Votei vencido quanto à decisão de não declaração de inconstitucionalidade da norma do artigo 2º em conjugação com a do artigo 10º da Lei n.º 68/2013, de 29 de agosto, quando interpretada no sentido de que o disposto nesse preceito tem natureza imperativa e prevalecente sobre quaisquer outras disposições legais ou convencionais.
A Lei n.º 68/2013 pretendeu estabelecer a duração do período normal de trabalho dos trabalhadores em funções públicas, alargando-o para oito horas por dia e quarenta horas por semana, e alterando em conformidade o Regime de Contrato de Trabalho em Funções Públicas (RCTFP), aplicável aos trabalhadores contratados, e o Decreto-Lei n.º 259/98, de 18 de agosto, que define as regras e os princípios gerais em matéria de duração de trabalho para os trabalhadores com vínculo de nomeação.
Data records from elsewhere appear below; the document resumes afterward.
#[local] Instance TS_functions : UserEdgeFunctions State State (TSFunction State CallSite) := {|
  user_compose f SecondFunction :=
    Returns match f with
            | TSEdgeFunction Token cs => TSEdgeFunction_compose Token cs SecondFunction
            | TSConstant v => TSConstant_compose v SecondFunction
            end;
  user_join f OtherFunction :=
    Returns match f with
            | TSEdgeFunction Token cs => TSEdgeFunction_join Token cs OtherFunction
            | TSConstant v => TSConstant_join v OtherFunction
            end;
  derived_composer_join First Second OtherFunction :=
    Returns (TSEdgeFunctionComposer_join First Second OtherFunction)
|}.

(** [EdgeFunction::composeWith] and [joinWith] of the analysis. *)
Definition composeWith This SecondFunction : Outcome EF := compose true This SecondFunction.
Definition joinWith This OtherFunction : Outcome EF :=
  EdgeFunctionUtils.joinWith 0 (λ _ _, false) true This OtherFunction.

(** [IDETypeStateAnalysis::join], the join of the values of the analysis. *)
Definition join (Lhs Rhs : State) : State :=
  if decide (Lhs = Rhs) then Lhs
  else if decide (Lhs = TSD.(TypeStateDescriptions.top)) then Rhs
  else if decide (Rhs = TSD.(TypeStateDescriptions.top)) then Lhs
  else TSD.(TypeStateDescriptions.bottom).
Definition topElement : State := TSD.(TypeStateDescriptions.top).
Definition bottomElement : State := TSD.(TypeStateDescriptions.bottom).
Definition analysis_lattice : JoinLatticeTraits State :=
  {| JoinLattice.top := topElement; JoinLattice.bottom := bottomElement; JoinLattice.join := join |}.

(** ** Lemmas *)

Lemma TS_compose_laws :
  UserComposeLaws State State (TSFunction State CallSite).
Proof.
  split; [by intros []|]. intros u g h [= <-] x.
  assert (∀ f d : EF, defaultComposeOrNull_ref f g = Some d →
    computeTarget d x = computeTarget g (computeTarget f x)) as Hd.
  { unfold defaultComposeOrNull_ref. intros f d Hd. repeat case_match; simplify_eq.
    - by destruct g.
    - destruct d as [| | | | | |[]]; done. }
  destruct u as [Tok cs|v]; simpl; unfold TSEdgeFunction_compose, TSConstant_compose.
  - destruct (defaultComposeOrNull_ref _ g) as [d|] eqn:E; [by rewrite (Hd _ _ E)|done].
  - destruct (defaultComposeOrNull_ref _ g) as [d|] eqn:E; [by rewrite (Hd _ _ E)|].
    case_decide as Hv; [by rewrite Hv|]. unfold isBottom. case_bool_decide as Hb; [|done].
    by rewrite Hb.
Qed.

(** Nothing throws: the primary [NonTopBotValue] unwraps every value. *)
Lemma TS_compose_returns This SecondFunction : ∃ h, composeWith This SecondFunction = Returns h.
Proof.
  unfold composeWith. revert SecondFunction.
  induction This as [|v| | |k f1 f2 IH1 IH2|s fs _|u] using EdgeFunction_ind'; intros g; simpl.
  - eauto.
  - unfold ConstantEdgeFunction_compose. simpl. repeat (case_match; eauto).
  - unfold AllBottom_compose. simpl. repeat (case_match; eauto).
  - eauto.
  - case_match; [by eauto|]. destruct (IH2 g) as [i ->]. simpl. apply IH1.
  - case_match; eauto.
  - eauto.
Qed.
End edge_functions.

(** * Composing and joining *)

Section edge_function_facts.
Context {State CallSite : Type} `{EqDecision State, EqDecision CallSite}.
Context `{JoinLatticeTraits State} (TSD : TypeStateDescription State CallSite).
Abbreviation EF := (EdgeFunction State State (TSFunction State CallSite)).
Abbreviation value := (computeTarget (targets := TS_targets TSD)).
Abbreviation le := (@lat_le State (analysis_lattice TSD)).
Implicit Types (f g h : EF) (x y : State).

(** The edge functions the analysis builds: its own, and what their composition
    makes of them. *)
Fixpoint TS_built f : bool :=
  match f with
  | JoinEdgeFunction _ _ | EdgeFunctionComposer DefaultJoinEdgeFunctionComposer _ _ => false
  | EdgeFunctionComposer DerivedComposer f1 f2 => TS_built f1 && TS_built f2
  | _ => true
  end.

Lemma default_compose_built f g h :
  defaultComposeOrNull_ref (targets := TS_targets TSD) f g = Some h →
  TS_built f = true → TS_built g = true → TS_built h = true.
Proof. unfold defaultComposeOrNull_ref. intros. repeat case_match; by simplify_eq. Qed.

Lemma TS_compose_built f g h :
  composeWith TSD f g = Returns h → TS_built f = true → TS_built g = true → TS_built h = true.
Proof.
  unfold composeWith. revert g h.
  induction f as [|v| | |k f1 f2 IH1 IH2|s fs _|u] using EdgeFunction_ind'; intros g h; simpl.
  - by intros [= ->].
  - unfold ConstantEdgeFunction_compose.
    destruct (defaultComposeOrNull_ref _ g) as [d|] eqn:Hd.
    { intros [= <-] Hf Hg. by apply default_compose_built in Hd. }
    simpl. repeat case_decide; by intros [= <-].
  - unfold AllBottom_compose. simpl. repeat case_match; by intros [= <-].
  - unfold AllTop_compose. intros [= <-]. by case_match.
  - destruct k; [done|]. destruct (defaultComposeOrNull_ref _ g) as [d|] eqn:Hd.
    { intros [= <-] Hf Hg. by apply default_compose_built in Hd. }
    intros (i & Hi & Hc)%outcome_bind_Returns [Hf1 Hf2]%andb_prop Hg. eauto.
  - done.
  - intros [= <-] _ Hg. destruct u as [Tok cs|v];
      unfold TSEdgeFunction_compose, TSConstant_compose;
      destruct (defaultComposeOrNull_ref _ g) as [d|] eqn:Hd;
      try (by apply default_compose_built in Hd); repeat case_match; done.
Qed.
(** * Witnesses *)

Import Example ExampleFacts.

Lemma jump_functions_least_solution_witness :
  balanced problem ∧ solveImpl icfg problem 100 = Some phase1 ∧
  solution icfg problem (unb_flag problem) (Jf phase1).
Proof.
  split; [reflexivity|]. split; [exact phase1_eq|].
  exact (proj1 (jump_functions_least_solution icfg problem 100 phase1 eq_refl phase1_eq)).
Defined.

Lemma jump_functions_join_over_paths_witness :
  solveImpl icfg ifds_problem 100 = Some ifds_phase1 ∧
  ∀ k, (∀ f, path_fn icfg ifds_problem 0 3 3 f → ef_le f k) → ef_le (Jf ifds_phase1 0 3 3) k.
Proof.
  split; [exact ifds_phase1_eq|].
  exact (proj2 (jump_functions_join_over_paths icfg ifds_problem 100 ifds_phase1 0 3 3
    eq_refl ifds_phase1_eq)).
Defined.

Lemma solveImpl_returns_witness :
  finite_problem icfg problem universe ∧
  ∃ fuel st, ∀ fuel', fuel ≤ fuel' → solveImpl icfg problem fuel' = Some st.
Proof.
  split; [exact problem_finite|]. exact (solveImpl_returns icfg problem universe problem_finite).
Defined.

Lemma unbalanced_jump_functions_witness :
  solveImpl icfg unbalanced_problem 100 = Some unbalanced_phase1 ∧
  Jf unbalanced_phase1 0 3 3 = CIdentity ∧
  solution icfg unbalanced_problem
    (unb_unknown icfg unbalanced_problem (Jf unbalanced_phase1)) (Jf unbalanced_phase1).
Proof.
  split; [exact unbalanced_phase1_eq|]. split; [vm_compute; reflexivity|].
  exact (proj1 (unbalanced_jump_functions icfg unbalanced_problem 100 unbalanced_phase1
    unbalanced_phase1_eq)).
Defined.

Lemma end_summaries_exact_witness :
  Table.lookup (es phase1 10 2) 11 2 = Some CIdentity.
Proof.
  apply (end_summaries_exact icfg problem 100 phase1 10 2 11 2 CIdentity phase1_eq).
  - split; reflexivity.
  - apply list_elem_of_singleton. reflexivity.
  - vm_compute. reflexivity.
Defined.
Lemma stores_step st st' : stores st st' → step st st'.
Proof.
  intros [Hr [HA HC HF HJ HE]].
  assert (∀ d C, jobs_of st' d C = jobs_of st d C) as Hjobs by (intros; unfold jobs_of; by rewrite HF).
  split; [done| |done|done|].
  - intros d C j. by rewrite Hjobs.
  - intros E [Ha Hs]. split.
    + intros j. rewrite HA, Hjobs. apply Ha.
    + intros d C j. rewrite Hjobs. intros Hj. destruct (Hs d C j Hj) as (? & ? & ?).
      split; [done|]. split; [done|]. by eapply served_later.
Qed.

(** * Propagation of facts *)

Lemma stores_frame st st' :
  JumpFunctions st' = JumpFunctions st ∧ WorkList st' = WorkList st ∧ same_jobs st st' →
  stores st st'.
Proof.
  intros (HJ & HW & HS). assert (∀ d1 n d2, iter_Jf st' d1 n d2 = iter_Jf st d1 n d2) as HJf
    by (intros; unfold iter_Jf, stored_jf; by rewrite HJ).
  split; [|done]. split; intros.
  - by rewrite HJf.
  - by left.
  - by rewrite HW.
  - by left.
Qed.

Lemma saveEdges_stores a b c T K st : stores st (saveEdges a b c T K st).
Proof. apply stores_frame, saveEdges_fields. Qed.

Lemma store_stores n d1 d2 Fun f st :
  stores st (store ICF X Config n d1 d2 Fun f st) ∧
  f ⊑ₑ iter_Jf (store ICF X Config n d1 d2 Fun f st) d1 (storeNode X n d2) d2.
Proof.
  destruct (store_cases ICF X Config n d1 d2 Fun f st) as [[Heq ->]|[Hne Hst]]; cbv zeta in *.
  { split; [done|]. rewrite <- Heq. apply combine_ub_r. }
  set (n' := storeNode X n d2) in *. set (fP := combine _ f) in *. set (st' := store _ _ _ _ _ _ _ _ _) in *.
  assert (∀ d n0 d', iter_Jf st' d n0 d' =
    if decide ((d, n0, d') = (d1, n', d2)) then fP else iter_Jf st d n0 d') as HJ.
  { intros. unfold iter_Jf at 1. rewrite (stored_at_jf _ _ _ _ _ _ _ _ _ Hst). by case_decide. }
  split; [split; [split|apply Hst]|].
  - intros d n0 d'. rewrite HJ. case_decide as Heq; [|done].
    injection Heq as -> -> ->. apply combine_ub_l.
  - intros d n0 d'. rewrite HJ. case_decide as Heq; [|by left].
    injection Heq as -> -> ->. right. rewrite (sa_WorkList _ _ _ _ _ _ Hst). set_solver.
  - intros x Hx. rewrite (sa_WorkList _ _ _ _ _ _ Hst). set_solver.
  - right. exists d1, n', d2. rewrite HJ, decide_True by done. congruence.
  - rewrite HJ, decide_True by done. apply combine_ub_r.
Qed.

(** A loop of steps, and what one of its iterations achieves. *)
Lemma for_each_achieves (Rel : St → St → Prop) `{!PreOrder Rel} {A} (x : A) l body st d1 n d2 f :
  (∀ st st', Rel st st' → ∀ d1 n d2, iter_Jf st d1 n d2 ⊑ₑ iter_Jf st' d1 n d2) →
  (∀ y st', y ∈ l → Rel st' (body y st')) → x ∈ l →
  (∀ st', Rel st st' → f ⊑ₑ iter_Jf (body x st') d1 n d2) →
  f ⊑ₑ iter_Jf (for_each l body st) d1 n d2.
Proof.
  intros HRel Hb Hx Hach.
  apply (for_each_reach (Rel st) (λ st', f ⊑ₑ iter_Jf st' d1 n d2) x).
  - done.
  - done.
  - intros y st' Hy Hst. etrans; [done|]. by apply Hb.
  - done.
  - intros y st' Hy Hst Hf. transitivity (iter_Jf st' d1 n d2); [done|]. by apply HRel, Hb.
Qed.

Lemma stores_le st st' : stores st st' → ∀ d1 n d2, iter_Jf st d1 n d2 ⊑ₑ iter_Jf st' d1 n d2.
Proof. intros Hs. apply Hs. Qed.
Lemma step_le st st' : step st st' → ∀ d1 n d2, iter_Jf st d1 n d2 ⊑ₑ iter_Jf st' d1 n d2.
Proof. intros Hs. apply Hs. Qed.
End complete.

Section operations.
Context {N D F L EF : Type} `{Countable N, Countable D, Countable F}.
Context `{EqDecision EF, EqDecision L, JoinLatticeTraits L, !SemiRing L EF, !SemiRingLaws L EF}.
Context (ICF : ICFG N D F) (X : SolverExtras N D F).
Context (P : IDETabulationProblem N D F L EF) (Config : StaticSolverConfig).
Abbreviation St := (State N D F L EF).
Abbreviation Job := (InterPropagationJob N D F EF).
Abbreviation stepping := (step ICF X P Config).
Implicit Types (st : St) (j : Job).
Local Open Scope phasar_scope.

(** The edges to the facts of one target, saved and stored. *)
Lemma flow_one a d1 d2 K Fun x (Facts : gset D) (g : D → EF) st :
  let st' := for_each (elements Facts) (λ d, store ICF X Config x d1 d Fun (g d))
    (saveEdges a x d2 Facts K st) in
  stores st st' ∧ ∀ d, d ∈ Facts → g d ⊑ₑ iter_Jf st' d1 (storeNode X x d) d.
Proof.
  cbv zeta. split.
  { transitivity (saveEdges a x d2 Facts K st); [apply saveEdges_stores|].
    apply (for_each_rel stores). intros d st' _. apply store_stores. }
  intros d Hd.
  apply (for_each_achieves stores d).
  - apply stores_le.
  - intros. apply store_stores.
  - by apply elem_of_elements.
  - intros. apply store_stores.
Qed.

(** The loop of every flow inside a function. *)
Lemma flow_loop a d1 d2 K Fun (l : list N) (Facts : N → gset D) (g : N → D → EF) st :
  let st' := for_each l (λ x st,
    for_each (elements (Facts x)) (λ d, store ICF X Config x d1 d Fun (g x d))
      (saveEdges a x d2 (Facts x) K st)) st in
  stores st st' ∧
  ∀ x d, x ∈ l → d ∈ Facts x → g x d ⊑ₑ iter_Jf st' d1 (storeNode X x d) d.
Proof.
  cbv zeta. split; [apply (for_each_rel stores); intros; apply flow_one|]. intros x d Hx Hd.
  apply (for_each_achieves stores x); [apply stores_le|intros; apply flow_one|done|].
  intros st' _. by apply flow_one.
Qed.

Lemma applySummaryFlow_done Facts n d1 d2 f st :
  let st' := applySummaryFlow ICF X P Config Facts n d1 d2 f st in
  stores st st' ∧
  ∀ RetSite d3, RetSite ∈ getReturnSitesOfCallAt ICF n → d3 ∈ Facts →
    after f (if isNullSummaryEdgeFunction X n d2 RetSite d3 then None
             else Some (getSummaryEdgeFunction P n d2 RetSite d3))
      ⊑ₑ iter_Jf st' d1 (storeNode X RetSite d3) d3.
Proof.
  destruct (flow_loop n d1 d2 ESG_Summary (getFunctionOf ICF n) (getReturnSitesOfCallAt ICF n)
    (λ _, Facts) (λ RetSite d3,
      if isNullSummaryEdgeFunction X n d2 RetSite d3 then f
      else extend f (getSummaryEdgeFunction P n d2 RetSite d3)) st) as [Hst Hd].
  split; [exact Hst|]. intros RetSite d3 HR H3. specialize (Hd RetSite d3 HR H3).
  by destruct (isNullSummaryEdgeFunction X n d2 RetSite d3).
Qed.

Lemma applyCallToReturnFlow_done n d1 d2 f Callees b st :
  let st' := applyCallToReturnFlow ICF X P Config n d1 d2 f Callees b st in
  stores st st' ∧
  ∀ RetSite d3, RetSite ∈ getReturnSitesOfCallAt ICF n → d3 ∈ callToRetFF P n RetSite Callees d2 →
    extend f (getCallToRetEdgeFunction P n d2 RetSite d3 Callees)
      ⊑ₑ iter_Jf st' d1 (storeNode X RetSite d3) d3.
Proof.
  apply (flow_loop n d1 d2 _ (getFunctionOf ICF n) (getReturnSitesOfCallAt ICF n)
    (λ RetSite, callToRetFF P n RetSite Callees d2)
    (λ RetSite d3, extend f (getCallToRetEdgeFunction P n d2 RetSite d3 Callees))).
Qed.

(** ** Returns *)

Lemma propagateProcedureSummaries_done Summaries c C eP d1 Caller e st :
  let st' := propagateProcedureSummaries ICF X P Config Summaries c C eP d1 Caller e st in
  stores st st' ∧
  ∀ d4 fs n' d5 f5, (d4, fs) ∈ Summaries → return_flow ICF P c C eP d4 n' d5 f5 →
    extend (extend e fs) f5 ⊑ₑ iter_Jf st' d1 (storeNode X n' d5) d5.
Proof.
  unfold propagateProcedureSummaries. cbv zeta.
  pose (one RetSite (Summary : D * EF) := flow_one eP d1 Summary.1 ESG_Ret Caller RetSite
    (retFF P c C eP RetSite Summary.1)
    (λ d5, extend (extend e Summary.2)
             (getReturnEdgeFunction P c C eP Summary.1 RetSite d5))).
  cbv zeta in one. split.
  - apply (for_each_rel stores). intros RetSite st1 _. apply (for_each_rel stores).
    intros Summary st2 _. apply one.
  - intros d4 fs n' d5 f5 Hin [RetSite d5' HR H5].
    apply (for_each_achieves stores RetSite); [apply stores_le| |done|].
    + intros. apply (for_each_rel stores). intros Summary st2 _. apply one.
    + intros st1 _. apply (for_each_achieves stores (d4, fs)); [apply stores_le| |done|].
      * intros. apply one.
      * intros st2 _. by apply (one RetSite (d4, fs)).
Qed.

Lemma applyEarlySummariesAtCall_stores c C d3 d1 e st :
  stores st (applyEarlySummariesAtCall ICF X P Config c C d3 d1 e st).
Proof.
  unfold applyEarlySummariesAtCall. cbv zeta.
  destruct (readSummaries_fields Config C d3 st) as [_ Hfields].
  destruct (readSummaries Config C d3 st) as [Summaries st1]. simpl in *.
  transitivity st1; [by apply stores_frame|]. apply (for_each_rel stores). intros eP st2 _.
  case_decide; [|done]. apply propagateProcedureSummaries_done.
Qed.

(** A summary of an earlier state is below one that is read now. *)
Lemma summary_read st0 st C eP d3 d4 :
  stores st0 st → let fs := summary_val Config st0 C eP d3 d4 in fs ≠ AllTop →
  ∃ fs', fs ⊑ₑ fs' ∧ (d4, fs') ∈ summariesAt Config (readSummaries Config C d3 st0).1 eP d3 st.
Proof.
  cbv zeta. unfold summary_val. intros Hst Hne.
  setoid_rewrite summariesAt_elem. destruct (UseEndSummaryTab Config).
  - destruct (summaries_of st0 C d3 !! d4) as [fs|] eqn:Hl; [|done]. by exists fs.
  - exists (iter_Jf st d3 eP d4). split; [by apply stores_le|].
    assert (iter_Jf st d3 eP d4 ≠ AllTop) as Hne'
      by (eapply above_not_top; [by apply stores_le|done]).
    unfold iter_Jf in *. by destruct (stored_jf st d3 eP d4).
Qed.

Lemma stores_returned st st' c C eP d3 d4 d1 e fs :
  stores st st' → returned_to ICF X P st (mkInterPropagationJob e d1 C c d3) eP d4 fs →
  returned_to ICF X P st' (mkInterPropagationJob e d1 C c d3) eP d4 fs.
Proof. intros Hst. apply returned_mono; [by apply stores_le|done]. Qed.

Lemma applyEarlySummariesAtCall_returned c C d3 d1 e st eP d4 :
  let st' := applyEarlySummariesAtCall ICF X P Config c C d3 d1 e st in
  let fs := summary_val Config st C eP d3 d4 in
  eP ∈ getExitPointsOf X C → fs ≠ AllTop →
  returned_to ICF X P st' (mkInterPropagationJob e d1 C c d3) eP d4 fs.
Proof.
  cbv zeta. intros HeP Hne. unfold applyEarlySummariesAtCall. cbv zeta.
  destruct (readSummaries_fields Config C d3 st) as [_ Hfields].
  pose proof (λ st1, summary_read st st1 C eP d3 d4) as Hread.
  destruct (readSummaries Config C d3 st) as [Summaries st1]. cbn [fst snd] in *.
  assert (stores st st1) as Hst1 by by apply stores_frame.
  assert (∀ x st', stores st' (if decide (summariesAt Config Summaries x d3 st' ≠ []) then
    propagateProcedureSummaries ICF X P Config (summariesAt Config Summaries x d3 st') c C x d1
      (getFunctionOf ICF c) e st' else st')) as Hbody.
  { intros x st'. case_decide; [|done]. apply propagateProcedureSummaries_done. }
  apply (for_each_reach (stores st) (λ st', returned_to ICF X P st'
    (mkInterPropagationJob e d1 C c d3) eP d4 (summary_val Config st C eP d3 d4)) eP).
  - done.
  - done.
  - intros x st2 _ Hst2. by transitivity st2.
  - intros st2 Hst2. destruct (Hread st2 Hst2 Hne) as (fs' & Hle & Hin).
    rewrite decide_True; [|intros Hnil; rewrite Hnil in Hin; by apply elem_of_nil in Hin].
    intros n' d5 f5 Hre. cbn [SourceEF SourceFact CallSite Callee] in *.
    etransitivity; [|by apply (proj2 (propagateProcedureSummaries_done _ c C eP d1 _ e st2) d4 fs')].
    repeat (apply extend_le_mono; try done).
  - intros x st2 _ _ Hr. apply (stores_returned st2); [apply Hbody|done].
Qed.

(** ** Calls *)

(** ** Calls *)

Lemma raises_frame st st' :
  JumpFunctions st' = JumpFunctions st → WorkList st' = WorkList st → raises st st'.
Proof.
  intros HJ HW. assert (∀ d1 n d2, iter_Jf st' d1 n d2 = iter_Jf st d1 n d2) as HJf
    by (intros; unfold iter_Jf, stored_jf; by rewrite HJ).
  split; intros; [by rewrite HJf | by left | by rewrite HW | by left].
Qed.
A técnica legislativa adotada foi a de introduzir um princípio regra, que consta do artigo 2º, e não prejudica a existência de horários específicos e de períodos normais de trabalho superiores (n.ºs 2 e 3), e adaptar ao período normal de trabalho de referência, por via dos subsequentes artigos 3º e 4º, as disposições do RCTFP e do Decreto-Lei n.º 259/98 que se referissem especificamente ao tempo de trabalho. A necessidade de operar expressamente essas alterações, como sucede relativamente aos artigos 123º, 126º, 127º, 127º-A, 127º-C, 127º-D, 131º e 155º do RCTFP e aos artigos 3º, 7º, 8º, 16º e 17º do Decreto-Lei n.º 259/98, deve-se ao facto de estarem aí em causa disposições que continham uma menção específica a um período de referência (período de atendimento, adaptabilidade, banco de horas, duração média do trabalho, trabalho noturno), que carecia de ser adaptado em função do novo regime regra fixado pelo artigo 2º para o período normal de trabalho.
A norma do artigo 10º da Lei n.º 68/2013 estabelece, por seu turno, que o disposto nesse artigo 2º «tem natureza imperativa e prevalece sobre quaisquer leis especiais e instrumentos e regulamentação coletiva de trabalho». Essa norma tem dois segmentos prescritivos: por um lado, qualifica a disposição que fixa o período normal de trabalho como imperativa, impedindo – face ao significado jurídico corrente que esta expressão possui no direito laboral – que futuros instrumentos de regulamentação coletiva de trabalho possam convencionar horários de trabalho inferiores ao estabelecido por essa disposição; por outro lado, confere prevalência a esse regime-regra em relação a quaisquer outras disposições legais ou convencionais, significando a derrogação tácita de preceitos, ainda que incluídos no RCTFP ou no Decreto-Lei n.º 259/98, que possam instituir um regime jurídico divergente.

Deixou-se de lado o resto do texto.